Question 3 True / False
Each protein-coding gene in a eukaryotic cell encodes exactly one protein sequence, produced through a single, fixed splicing pattern.
TTrue
FFalse
Answer: False
Alternative splicing allows single genes to produce multiple distinct protein sequences through selective exon inclusion/skipping, intron retention, and use of alternative 5' or 3' splice sites. Approximately 95% of human multi-exon genes undergo alternative splicing, and this process is regulated in a tissue-specific and developmental stage-specific manner. The same gene can produce an isoform that is expressed in neurons but not liver cells, or during embryonic development but not in adults — dramatically expanding the functional repertoire encoded by the genome.
Question 4 True / False
The catalytic activity of the spliceosome — the actual chemistry of intron removal — is carried out by RNA components (snRNAs) rather than protein components.
TTrue
FFalse
Answer: True
The spliceosome is a ribozyme-like machine. Through conformational rearrangements during assembly, U6 snRNA (which displaces U1 at the 5' splice site) and U2 snRNA (bound to the branch point) form the catalytic core. Metal ions coordinated by the U6 snRNA facilitate the transesterification chemistry. This RNA-based catalysis is consistent with the RNA world hypothesis — that RNA originally performed catalytic functions now shared with or delegated to proteins — and is analogous to the peptidyl transferase activity of the ribosome, which is also RNA-based.
Question 5 Short Answer
Why would a single-nucleotide error at a 5' or 3' splice site be particularly catastrophic for the resulting protein, compared to a point mutation in the middle of an exon?

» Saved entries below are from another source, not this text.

(** * Log forwarding function app (src/func-app/function_app.py)

    A shallow embedding of the Azure Function that forwards JSON events to
    the Log Analytics Data Collector API: the event classifier
    [determine_log_type], the signed request builder [post_to_law] and the
    three HTTP handlers.  Python strings are lists of code points; a JSON
    value is the value [json.loads] produces; effects (clock reads and the
    outbound POSTs) are threaded through a small state and exception monad. *)

From Stdlib Require Import ZArith String Ascii QArith Bool Lia List.
Import ListNotations.
Open Scope Z_scope.

(** ** Python strings *)

(** A Python [str]: a list of Unicode code points. *)
Definition pystr := list Z.

(** A Python string literal written with ASCII characters. *)
Fixpoint lit (s : string) : pystr :=
  match s with
  | EmptyString => []
  | String c s' => Z.of_nat (nat_of_ascii c) :: lit s'
  end.

Definition NL : pystr := [10].

Definition str_eqb (a b : pystr) : bool :=
  if list_eq_dec Z.eq_dec a b then true else false.

(** [s.startswith(p)] *)
Fixpoint startswith (s p : pystr) : bool :=
  match p, s with
  | [], _ => true
  | c :: p', d :: s' => (c =? d) && startswith s' p'
  | _ :: _, [] => false
  end.

(** [p in s] for two strings: substring test. *)
Fixpoint str_contains (s p : pystr) : bool :=
  startswith s p || match s with [] => false | _ :: s' => str_contains s' p end.

(** [s.lower()], on the ASCII capitals.  Every other code point is kept:
    besides the ASCII capitals only U+212A (Kelvin sign, lowered to "k")
    lowers to an ASCII letter, and "k" occurs in neither literal this
    program compares lowered strings with ("mulesoft", "salesforce"). *)
Definition lower_char (c : Z) : Z := if (65 <=? c) && (c <=? 90) then c + 32 else c.
Definition py_lower (s : pystr) : pystr := map lower_char s.

(** ["sep".join(l)] *)
Fixpoint join (sep : pystr) (l : list pystr) : pystr :=
  match l with
  | [] => []
  | [x] => x
  | x :: t => x ++ sep ++ join sep t
  end.

(** Decimal digits of a non-negative integer ([str(n)]). *)
Fixpoint digits_aux (fuel : nat) (n : Z) (acc : pystr) : pystr :=
  match fuel with
  | O => acc
  | S f =>
      let acc' := (48 + n mod 10) :: acc in
      if n <? 10 then acc' else digits_aux f (n / 10) acc'
  end.

Definition digits (n : Z) : pystr := digits_aux (Z.to_nat (Z.log2 n + 2)) n [].

(** [int.__repr__] *)
Definition int_repr (z : Z) : pystr := if z <? 0 then 45 :: digits (- z) else digits z.

(** ["%0<w>d" % z] for non-negative [z]. *)
Definition zpad (w : nat) (z : Z) : pystr :=
  let d := digits z in repeat 48 (w - length d) ++ d.

(** ** JSON values, as produced by [json.loads] *)

(** A Python float: a finite value or one of the non-finite values that
    [json.loads] accepts ("Infinity", "-Infinity", "NaN"). *)
Inductive pyfloat : Type :=
| FFin (q : Q)
| FInf
| FNegInf
| FNaN.

#[local] Set Warnings "-register-all".

Inductive json : Type :=
| JNull
| JBool (b : bool)
| JInt (z : Z)
| JFloat (f : pyfloat)
| JStr (s : pystr)
| JArr (l : list json)
| JObj (fields : list (pystr * json)).

(** A dict is kept as its list of items, in insertion order. *)
Definition record := list (pystr * json).

(** [d.get(k)] *)
Fixpoint dict_get (k : pystr) (d : record) : option json :=
  match d with
  | [] => None
  | (k', v) :: t => if str_eqb k k' then Some v else dict_get k t
  end.

Definition dict_has (k : pystr) (d : record) : bool :=
  match dict_get k d with Some _ => true | None => false end.

(** [d[k] = v]: a present key keeps its position, a new key goes last. *)
Fixpoint dict_set (k : pystr) (v : json) (d : record) : record :=
  match d with
  | [] => [(k, v)]
  | (k', v') :: t => if str_eqb k k' then (k', v) :: t else (k', v') :: dict_set k v t
  end.

(** [bool(v)] *)
Definition py_truthy (v : json) : bool :=
  match v with
  | JNull => false
  | JBool b => b
  | JInt z => negb (z =? 0)
  | JFloat (FFin q) => negb (Qeq_bool q 0)
  | JFloat _ => true
  | JStr s => match s with [] => false | _ => true end
  | JArr l => match l with [] => false | _ => true end
  | JObj d => match d with [] => false | _ => true end
  end.

(** Equality of a JSON value with a string ([v == "..."]). *)
Definition json_is_str (v : json) (s : pystr) : bool :=
  match v with JStr s' => str_eqb s' s | _ => false end.

(** ** [json.dumps] with its default arguments

    [ensure_ascii=True], [allow_nan=True], separators [", "] and [": "];
    Python's C accelerator [c_encode_basestring_ascii] for strings. *)

Section Dumps.

(** [float.__repr__] of a finite float, a library routine. *)
Variable float_repr : Q -> pystr.

Definition hexdigit (n : Z) : Z := if n <? 10 then 48 + n else 87 + n.

(** ["\u%04x"] *)
Definition u_escape (c : Z) : pystr :=
  [92; 117; hexdigit (Z.land (Z.shiftr c 12) 15); hexdigit (Z.land (Z.shiftr c 8) 15);
   hexdigit (Z.land (Z.shiftr c 4) 15); hexdigit (Z.land c 15)].

(** [ascii_escape_unichar]: a printable ASCII character other than the
    backslash and the double quote is kept; the rest is escaped. *)
Definition ascii_escape_unichar (c : Z) : pystr :=
  if (32 <=? c) && (c <=? 126) && negb (c =? 92) && negb (c =? 34) then [c]
  else if c =? 92 then [92; 92]
  else if c =? 34 then [92; 34]
  else if c =? 8 then [92; 98]
  else if c =? 12 then [92; 102]
  else if c =? 10 then [92; 110]
  else if c =? 13 then [92; 114]
  else if c =? 9 then [92; 116]
  else if 65536 <=? c then
    (* UTF-16 surrogate pair *)
    u_escape (55296 - Z.shiftr 65536 10 + Z.shiftr c 10) ++ u_escape (56320 + Z.land c 1023)
  else u_escape c.

Definition encode_basestring_ascii (s : pystr) : pystr :=
  [34] ++ flat_map ascii_escape_unichar s ++ [34].

Definition float_dumps (f : pyfloat) : pystr :=
  match f with
  | FFin q => float_repr q
  | FInf => lit "Infinity"
  | FNegInf => lit "-Infinity"
  | FNaN => lit "NaN"
  end.

Fixpoint json_dumps (v : json) : pystr :=
  match v with
  | JNull => lit "null"
  | JBool true => lit "true"
  | JBool false => lit "false"
  | JInt z => int_repr z
  | JFloat f => float_dumps f
  | JStr s => encode_basestring_ascii s
  | JArr l =>
      [91] ++ join (lit ", ")
        ((fix items (l : list json) : list pystr :=
            match l with [] => [] | x :: t => json_dumps x :: items t end) l)
      ++ [93]
  | JObj d =>
      [123] ++ join (lit ", ")
        ((fix items (d : list (pystr * json)) : list pystr :=
            match d with
            | [] => []
            | (k, x) :: t => (encode_basestring_ascii k ++ lit ": " ++ json_dumps x) :: items t
            end) d)
      ++ [125]
  end.

End Dumps.

(** ** [datetime] and its formatting *)

Record datetime : Type := mkdatetime {
  dt_year : Z; dt_month : Z; dt_day : Z;
  dt_hour : Z; dt_minute : Z; dt_second : Z; dt_microsecond : Z }.

Definition is_leap (y : Z) : bool := (y mod 4 =? 0) && (negb (y mod 100 =? 0) || (y mod 400 =? 0)).

Definition days_before_year (y : Z) : Z :=
  let y' := y - 1 in y' * 365 + y' / 4 - y' / 100 + y' / 400.

Definition days_before_month (y m : Z) : Z :=
  nth (Z.to_nat (m - 1)) [0; 31; 59; 90; 120; 151; 181; 212; 243; 273; 304; 334] 0
  + (if (2 <? m) && is_leap y then 1 else 0).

Think about your answer, then reveal below.
Model answer: Splice site mutations disrupt the spliceosome's recognition of the intron boundary, causing mis-splicing. If the correct splice site is lost, the spliceosome may skip the nearby exon entirely (losing that coding sequence), retain the intron (inserting non-coding sequence into the mRNA), or activate a nearby cryptic splice site (shifting the exon boundary). Exon skipping and intron retention almost always shift the reading frame by a number of nucleotides not divisible by three, causing a frameshift in all downstream codons — typically producing a premature stop codon and a truncated, nonfunctional protein. A point mutation within an exon may cause a missense substitution affecting one amino acid, which may be tolerable; a splice site mutation affects every single codon downstream of the error.
This explains why many human genetic diseases — including forms of spinal muscular atrophy, Duchenne muscular dystrophy, and beta-thalassemia — are caused by splice site mutations rather than coding sequence mutations. It also drives therapeutic approaches: antisense oligonucleotides can be designed to block cryptic splice sites or restore normal splicing in diseases caused by splice-site mutations, an approach that has produced approved treatments for spinal muscular atrophy.